## WORK REQUIRED
All that should be output is the block of lines below from the line with "operands and the" to the line with "excludes deadlocks.", both included, exactly as written.
———
(** What the loop has read when the address is accepted: [k] groups are
    stored when it starts on [s]. *)
Lemma loop_sound (turns : nat) :
  forall s k ellipsis ip,
  (turns + k = 8)%nat -> s <> [] ->
  accepted (parseIPv6_loop turns s (2 * Z.of_nat k) ellipsis ip) ->
  (0 <= ellipsis ->
   exists b, Literal.pieces true b s /\ (k + b <= 7)%nat) /\
  (ellipsis < 0 ->
   Literal.pieces true (8 - k) s \/
   exists a p b q,
     Literal.pieces false a p /\ Literal.opt_pieces true b q /\
     (k + a + b <= 7)%nat /\ s = p ++ ":" :: ":" :: q).
Proof.
  induction turns as [|turns IH]; intros s k ell ip Hk Hs Hacc.
  - exfalso. assert (k = 8%nat) by lia. subst k.
    cbn [accepted] in Hacc. destruct s; [contradiction|exact Hacc].
  - assert (Hi : 2 * Z.of_nat k < 16) by lia.
    destruct (parseIPv6_loop (S turns) s (2 * Z.of_nat k) ell ip)
      as [res|] eqn:Hloop; [|contradiction].
    replace (2 * Z.of_nat k + 2) with (2 * Z.of_nat (S k))
      in * by lia.
    destruct (loop_turn_inv _ _ _ _ _ _ Hi Hloop)
      as [(ip' & Hg & ->)
         |[(g & c & s1 & ip' & Hg & -> & Hc & Hrec)
          |[(g & q & ip' & Hg & -> & Hell & Hq)
           |(ip' & H4 & Hpos & Hroom & ->)]]].
    + replace (2 * Z.of_nat k + 2) with (2 * Z.of_nat (S k)) in * by lia.
      cbn [accepted] in Hacc. split.
      * intros He. exists 1%nat.
        split; [apply Literal.pieces_h16; exact Hg|lia].
      * intros He. left. replace (8 - k)%nat with 1%nat by lia.
        apply Literal.pieces_h16. exact Hg.
    + replace (2 * Z.of_nat k + 2) with (2 * Z.of_nat (S k)) in * by lia.
      rewrite <- Hrec in Hacc.
      destruct (IH (c :: s1) (S k) ell ip' ltac:(lia) ltac:(discriminate) Hacc)
        as [IH1 IH2].
      split.
      * intros He. destruct (IH1 He) as (b & Hb & Hle).
        exists (S b). split; [apply Literal.pieces_cons; assumption|lia].
      * intros He.
        destruct (IH2 He) as [Hp|(a & p & b & q & Hp & Hq & Hle & Heq)].
        -- left. replace (8 - k)%nat with (S (8 - S k)) by lia.
           apply Literal.pieces_cons; assumption.
        -- right. exists (S a), (g ++ ":" :: p), b, q.
           split; [apply Literal.pieces_cons; assumption|].
           split; [exact Hq|].
           split; [lia|]. rewrite Heq, <- app_assoc. reflexivity.
    + replace (2 * Z.of_nat k + 2) with (2 * Z.of_nat (S k)) in * by lia.
      split; [intros He; lia|]. intros _. right.
      exists 1%nat, g. destruct q as [|c q].
      * subst res. cbn [accepted] in Hacc. exists 0%nat, [].
        split; [apply Literal.pieces_h16; exact Hg|]. split; [left; auto|].
        split; [lia|reflexivity].
      * rewrite <- Hq in Hacc.
        destruct (IH (c :: q) (S k) _ ip' ltac:(lia) ltac:(discriminate) Hacc)
          as [IH1 _].
        destruct (IH1 ltac:(lia)) as (b & Hb & Hle).
        exists b, (c :: q). split; [apply Literal.pieces_h16; exact Hg|].
        split; [right; exact Hb|]. split; [lia|reflexivity].
    + cbn [accepted] in Hacc. split.
      * intros He. exists 2%nat.
        split; [apply Literal.pieces_ipv4; auto|lia].
      * intros He. left. replace (8 - k)%nat with 2%nat by lia.
        apply Literal.pieces_ipv4; auto.
Qed.
(** C7, as amended.  For a filter object (its keys are distinct),
    [buildFilterQuery] returns a filter document whose predicates are those
    of the specification (equality on [metadata.videoId] and
    [metadata.playlistId], inclusive bounds on [metadata.publishedAt] and on
    [metadata.startTime], a bound only when defined, equality on
    [metadata.<key>] for every other key, all of them conjoined) exactly
    when the filters are translatable: [publishedAt] is not listed after
    [publishedAfter] or [publishedBefore], and [startTimeRange], if given, is
    neither [undefined] nor [null] and either has a bound and comes without
    [startTime], or has no bound and is followed by [startTime] or comes with
    [startTime: {}]. *)
Theorem C7_filter_translation (filters : Filters) :
  NoDup (keys filters) ->
  (translatable filters ->
   exists q,
     buildFilterQuery filters = Normal q
     /\ NoDup (keys q)
     /\ (forall p, In p (query_predicates q) <-> In p (spec_predicates filters))
     /\ (forall D (holds : Predicate -> D -> bool) d,
           matches holds (query_predicates q) d
           = matches holds (spec_predicates filters) d))
  /\ (translated filters -> translatable filters).
Proof.
  intros Hnd. split.
  - intros Ht.
    destruct (translatable_translated filters Hnd Ht) as (q & E & Hn & Hp).
    exists q. split_and!; try done.
    intros D holds d. by apply matches_same.
  - by apply translated_translatable.
Qed.
(* ===== verification/_CoqProject ===== *)
-Q . S2P
Prelude.v
BitUtils.v
Leb128.v
BitVector.v
BitString.v
SubtypeCheck.v
StatusWord.v
Utf.v
Double.v
HashSet.v
BitMemory.v
BitStream.v
BitTable.v
Locations.v
ParallelMove.v
ParallelMoveSwap.v
LockWord.v
WaitSet.v
Monitor.v
MonitorInv.v
MonitorSteps.v
MonitorFat.v
MonitorRun.v
MonitorLive.v
MonitorProgress.v
MachineWord.v
DivMagic.v
DivArm64.v
X86Machine.v
DivX86_64.v
DivX86.v
DivArm.v
Riscv64.v
Riscv64Imm.v
DivRiscv64.v
IndirectRefTable.v
(* ===== verification/Prelude.v ===== *)
(** * A verification of core components of the Android Runtime (ART)

    ART loads Java classes from dex files, compiles their methods and runs
    them.  This library models self-contained parts of it on which the rest
    relies: the locks, wait sets and hash codes of objects, the classes' subtype
    labels and the global references of native code (runtime/), the parallel moves and the integer
    division of the optimizing compiler (compiler/optimizing/), the riscv64
    assembler (compiler/utils/riscv64/), the strings of dex files (libdexfile/)
    and the containers, bit tables and variable-length integers of libartbase.
    Paths are relative to src/.

    ** Conventions

    An integer of the code is a [Z]; arithmetic that can leave its type is
    reduced with [wrap]/[swrap] of this file.  Code that can abort ([CHECK],
    [DCHECK]) or reads and writes arrays runs in the option monad: [None] is a
    failed check or an access out of bounds, so a theorem that concludes
    [= Some _] excludes both.  A function that returns false or a null pointer
    returns an option or a boolean inside the monad.  Objects are records with
    the fields of the class, an operation takes the object and returns the new
    one.  Definitions have the names of the code; loop bodies that need a
    definition of their own end in [_loop].  Debug checks are always on, except
    that most helpers of [BitUtils] are total functions without the checks of
    bit_utils.h on their arguments.

    ** The files

    - [Prelude] (this file): machine integers, the checked monad with its
      [DCHECK] notation, arrays, counted loops and their invariant rule,
      [testbit] lemmas and the tactics and hint databases used throughout.
    - [BitUtils] (libartbase/base/bit_utils.h): counting, rounding, masks, bit
      fields, bit reversal.  Almost every other file uses its field lemmas.
    - [Leb128] (libartbase/base/leb128.h): decoders, checked decoders,
      encoders, update in place, backwards search.
    - [BitVector] (libartbase/base/bit_vector.{h,cc}): the expandable bit
      vector, its iterator, bit matrices.  The allocator is an argument.
    - [BitString] (libartbase/base/bit_string.h, bit_struct.h), [SubtypeCheck]
      (runtime/subtype_check*.h, runtime/mirror/class.cc) and [StatusWord]:
      a class carries a path from the root of the class tree packed as a bit
      string into its status word.  [BitString] is the packed string,
      [SubtypeCheck] the labels ([SubtypeCheckInfo]), the heap of classes and
      the operations of [SubtypeCheck] over it, [StatusWord] the interleaved
      execution of the compare-and-swap loops that write labels and statuses.
    - [Utf] (libdexfile/dex/utf.h, utf-inl.h, utf.cc): modified UTF-8.
    - [Double] and [HashSet] (libartbase/base/hash_set.h): the open-addressing
      hash set; [Double] is the part of binary64 arithmetic that the load
      factors need.  Hash, equality and empty-slot functions are arguments.
    - [BitMemory], [BitStream] (libartbase/base/bit_memory_region.h) and
      [BitTable] (libartbase/base/bit_table.h): regions of bits in a
      byte-addressed memory with inaccessible pages, readers and writers over
      them, and the tables that stack maps are stored in, each layer using the
      one before.
    - [Locations] (compiler/optimizing/locations.h, libartbase/base/bit_field.h),
      [ParallelMove] and [ParallelMoveSwap]
      (compiler/optimizing/parallel_move_resolver.cc): the one-word encoding of
      operands and the two resolvers that turn a parallel move into single
      moves, the first with the arm64 backend, whose scratch registers come
      from an argument standing for VIXL's scope of scratch registers.
    - [LockWord] (runtime/lock_word.h, lock_word-inl.h): the 32-bit word of an
      object that is a thin lock, the id of a monitor, a hash code or a
      forwarding address, with the collector's bits.  [WaitSet]: the linked
      lists of waiting threads of a monitor.  [Monitor] (runtime/monitor.cc,
      runtime/mirror/object.cc and the headers): the state of one object, its
      monitors and all threads, and one definition for every step between two
      accesses to shared state of [MonitorEnter], [MonitorExit], [Wait],
      [Notify], [IdentityHashCode], inflation and deflation; [perform] is a
      step of one thread or of the collector, [mrun] a run.  [MonitorInv] has
      the specification of a Java monitor and the invariant, [MonitorSteps]
      (lock words and inflation) and [MonitorFat] (installed monitors) show
      that every step keeps it, [MonitorRun] draws the conclusions for runs.
      [MonitorLive] and [MonitorProgress] do the same for the invariant that
      excludes deadlocks.

    - [MachineWord]: registers and words of the modelled processors.
      [DivMagic] (compiler/optimizing/code_generator_utils.{h,cc}): the magic
      numbers that replace a division by a multiplication, and Java's division.
      [DivArm64], [X86Machine] with [DivX86_64] and [DivX86], [DivArm] and
      [DivRiscv64] (compiler/optimizing/code_generator_{arm64,x86_64,x86,
      arm_vixl,riscv64}.cc): what the five code generators emit for [HDiv] and
      [HRem] of integers, as lists of instructions, and machines that run them.
      [DivArm] takes VIXL's test for encodable immediates as an argument, as
      [DivArm64] takes its pool of scratch registers.
    - [Riscv64] and [Riscv64Imm] (compiler/utils/riscv64/assembler_riscv64.{h,cc}):
      the encodings of the integer instructions with a decoder and a machine,
      the scratch registers, and [LoadImmediate].  [DivRiscv64] uses both, so
      its theorem is about the emitted words.

    - [IndirectRefTable] (runtime/indirect_reference_table.{h,cc,-inl.h}): the
      table of global and weak global JNI references.

    ** What the theorems show

    - Monitors.  The calls of any number of threads on an object, interleaved
      in any way with each other and with the collector, report the events of
      one Java monitor ([monitor_refines]); no check fails ([monitor_checks]);
      threads do not deadlock and notifications are not lost
      ([monitor_progress]); hash codes survive inflation and deflation
      ([hash_code_stable]), but for the race of [GetHashCode_race].
      [lock_word_roundtrip] is about the word itself.
    - Subtype labels.  In every heap reachable by the operations, the packed
      query agrees with the walk over superclasses whenever it answers
      ([IsSubtypeOf_correct]); the constants that compiled code embeds stay
      valid ([compiled_subtype_check]); the operations that assign labels
      reach the state they promise ([Ensure_correct]).  Concurrent writers of
      the shared word behave as writers of two registers
      ([status_word_linearizable]).
    - Parallel moves.  Both resolvers terminate, pass their checks and perform
      the parallel assignment ([parallel_move_correct], [swap_move_correct])
      when two operands overlap only if they are equal;
      [crossing_moves_lose_pending] is a run outside that condition in which
      the resolver without swaps loses a move.  [location_roundtrip] and
      [overlap_shares_storage], which leaves SIMD slots apart, justify reading
      locations as sets of registers and stack bytes; [scratch_register_free] is
      about scratch registers.
    - Division.  On each of the five architectures the generated code leaves
      Java's quotient or remainder for every dividend and non-zero divisor, does
      not fault and changes only the registers it asked for
      ([arm64_div_rem_correct], [x86_64_div_rem_correct], [x86_div_rem_correct],
      [arm_div_rem_correct], [riscv64_div_rem_correct]).
    - riscv64 assembler.  [riscv64_encoding_roundtrip] is about single
      instructions, [LoadImmediate_correct] about the sequences that load
      constants.
    - Global references.  The table is a finite map from references to objects
      ([global_table_refines]); a deleted reference is recognized through the
      next six additions ([stale_reference_detected]), but not across a [Trim]
      ([Trim_reuses_references]).
    - Containers.  Refinement of sequences of operations to lists and finite
      sets ([hash_set_refines_list], [bit_vector_refines_set]), the probing
      invariant ([Verify_no_errors]), the promise of [reserve] under rounding
      ([reserve_prevents_growth]), and the queries and bit matrices of
      [BitVector].
    - Encodings.  Round trips and bounds for LEB128, modified UTF-8 with all
      template options, bit streams and bit tables, and behaviour on arbitrary
      input for the decoders that promise it.
    - Bit memory and bit utilities.  Loads, stores and chunked traversals agree
      with bit-by-bit definitions at every alignment.

    ** Fuel

    Loops that are not structural take a fuel argument and fail with [None]
    when it runs out, and the theorems conclude [Some], so the fuel given is
    part of what they prove to be enough.  Cursor loops get
    the length of the buffer; the LEB128 encoders five rounds, a 32-bit value
    having at most five groups of seven bits; loops over superclasses the index
    of the class, since a superclass is created before its subclasses; probing
    and erasure in a hash set the number of buckets; the loop of [reserve] that
    makes up for rounding 100 turns, of which the error bounds of [Double] leave
    only a few; the iterator of a bit vector the number of its bits; the move
    resolvers one unit more than the number of moves, because a move is
    performed recursively only while it is not pending; the walks over a wait
    set the number of threads, each of which is in it at most once; the
    generation of a hash code one more turn, since a seed without hash bits is
    followed by one that has some; the search for a magic number 64 turns, one
    for each bit of the divisor's type; [LoadImmediate] one more than its
    [kMaxNumSllAddi] rounds; the machine that runs x86 code 60 jumps and
    instructions, more than any generated sequence has; the scans for holes in
    the table of global references its number of entries.

    ** Not modelled

    Class loading, garbage collection, the interpreter, JIT, verifier, JNI
    functions and local references, the compiler's graph and passes, the code
    generators for anything but parallel moves and integer division, the files
    ART reads and writes as a whole and all command-line tools: they need the
    managed heap, assembly, system calls or machine encodings that the sources
    do not define.  Inside the modelled files, printing ([Dump], [operator<<]),
    comparison operators generated by templates and compile-time layout
    assertions are left out.  Memory is sequentially consistent where operations
    interleave; weaker orderings of the atomic accesses are not distinguished.
    Monitors are those of a single object: mutexes, condition variables, the
    suspension of threads and the pool of monitors follow the contracts of their
    classes, collection uses read barriers, so that adding a monitor to the list
    does not wait, and tracing, contention logging, callbacks and pending
    exceptions do not appear. *)

From Stdlib Require Import ZArith Lia Bool Btauto.
From stdpp Require Import base numbers list option.
(** [Union] and [UnionIfNotIn] report exactly whether the set grew, for
    any destination that can hold the bits (an expandable one always can). *)
Theorem bit_vector_union_flags Alloc v a b
    (Halloc : alloc_ok Alloc) (Hv : wf v) (Ha : wf a) (Hb : wf b) (Hfit : fits v a) :
  (exists v', Union Alloc v a = Some (v', bool_decide (¬ bv_set a ⊆ bv_set v)) /\
     wf v' /\ bv_set v' = bv_set v ∪ bv_set a) /\
  (exists v', UnionIfNotIn Alloc v a b =
       Some (v', bool_decide (¬ bv_set a ∖ bv_set b ⊆ bv_set v)) /\
     wf v' /\ bv_set v' = bv_set v ∪ (bv_set a ∖ bv_set b)).
Proof.
  assert (Hpos : forall w i, wf w -> i ∈ bv_set w -> 0 <= i) by (intros; by eapply bv_set_nonneg).
  assert (Hflag : forall v' c (S : gset Z), wf v' -> bv_set v' = bv_set v ∪ S ->
    (c = true <-> exists i, 0 <= i /\ bv_bit (storage_ v') i = true /\ bv_bit (storage_ v) i = false) ->
    c = bool_decide (¬ S ⊆ bv_set v)).
  { intros v' c S Hwf' HS Hc. apply eq_true_iff_eq. rewrite bool_decide_eq_true, Hc. split.
    - intros (i & Hi & Ht & Hf) Hsub. rewrite !bv_bit_decide in * by done.
      apply bool_decide_eq_true in Ht. apply bool_decide_eq_false in Hf. set_solver.
    - intros Hn. destruct (set_choose_or_empty (S ∖ bv_set v)) as [[i Hi]|He].
      2:{ contradict Hn. intros i Hi. destruct (decide (i ∈ bv_set v)); [done|].
          exfalso. apply (not_elem_of_empty (C := gset Z) i). rewrite <- He.
          by apply elem_of_difference. }
      apply elem_of_difference in Hi as [Hi Hi']. rewrite elem_of_bv_set in Hi' by done.
      assert (i ∈ bv_set v') as Hiv by (rewrite HS; by apply elem_of_union_r).
      exists i. split; [by apply (Hpos v')|]. split; [by apply elem_of_bv_set|].
      by destruct (bv_bit (storage_ v) i). }
  split.
  - destruct (Union_spec Alloc Halloc v a Hv Ha Hfit) as (v' & c & -> & Hwf' & _ & Hbits & Hc).
    assert (bv_set v' = bv_set v ∪ bv_set a) as Hset.
    { apply bv_set_intro; [done|set_solver|]. intros i Hi. rewrite Hbits by done.
      rewrite (bv_bit_decide v), (bv_bit_decide a) by done. bv_membership. }
    exists v'. by rewrite (Hflag v' c _ Hwf' Hset Hc).
  - destruct (UnionIfNotIn_spec Alloc Halloc v a b Hv Ha Hb Hfit) as (v' & c & -> & Hwf' & _ & Hbits & Hc).
    assert (bv_set v' = bv_set v ∪ (bv_set a ∖ bv_set b)) as Hset.
    { apply bv_set_intro; [done|set_solver|]. intros i Hi. rewrite Hbits by done.
      rewrite (bv_bit_decide v), (bv_bit_decide a), (bv_bit_decide b) by done. bv_membership. }
    exists v'. by rewrite (Hflag v' c _ Hwf' Hset Hc).
Qed.

Lemma bit_vector_union_flags_witness :
  let v := mkBitVector [5] 1 true in let a := mkBitVector [4; 1] 2 false in
  let b := mkBitVector [1; 1] 2 false in
  (exists v', Union garbage_alloc v a = Some (v', bool_decide (¬ bv_set a ⊆ bv_set v)) /\
     wf v' /\ bv_set v' = bv_set v ∪ bv_set a) /\
  (exists v', UnionIfNotIn garbage_alloc v a b =
       Some (v', bool_decide (¬ bv_set a ∖ bv_set b ⊆ bv_set v)) /\
     wf v' /\ bv_set v' = bv_set v ∪ (bv_set a ∖ bv_set b)).
Proof.
  apply (bit_vector_union_flags garbage_alloc (mkBitVector [5] 1 true)
           (mkBitVector [4; 1] 2 false) (mkBitVector [1; 1] 2 false)).
  - apply garbage_alloc_ok.
  - wf_compute.
  - wf_compute.
  - wf_compute.
  - apply expandable_fits; [done|]. wf_compute.
Defined.

(** ** Arrays of rows *)

(** The rows are whole words and lie inside the raw data. *)
Definition array_wf (a : BaseBitVectorArray) : Prop :=
  wf (raw_data a) /\ 0 < num_columns_ a /\ num_columns_ a mod 32 = 0 /\ 0 <= num_rows_ a /\
  num_rows_ a * num_columns_ a <= 32 * storage_size_ (raw_data a).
———
## ANSWER TO THE PROBLEM
      operands and the two resolvers that turn a parallel move into single
      moves, the first with the arm64 backend, whose scratch registers come
      from an argument standing for VIXL's scope of scratch registers.
    - [LockWord] (runtime/lock_word.h, lock_word-inl.h): the 32-bit word of an
      object that is a thin lock, the id of a monitor, a hash code or a
      forwarding address, with the collector's bits.  [WaitSet]: the linked
      lists of waiting threads of a monitor.  [Monitor] (runtime/monitor.cc,
      runtime/mirror/object.cc and the headers): the state of one object, its
      monitors and all threads, and one definition for every step between two
      accesses to shared state of [MonitorEnter], [MonitorExit], [Wait],
      [Notify], [IdentityHashCode], inflation and deflation; [perform] is a
      step of one thread or of the collector, [mrun] a run.  [MonitorInv] has
      the specification of a Java monitor and the invariant, [MonitorSteps]
      (lock words and inflation) and [MonitorFat] (installed monitors) show
      that every step keeps it, [MonitorRun] draws the conclusions for runs.
      [MonitorLive] and [MonitorProgress] do the same for the invariant that
      excludes deadlocks.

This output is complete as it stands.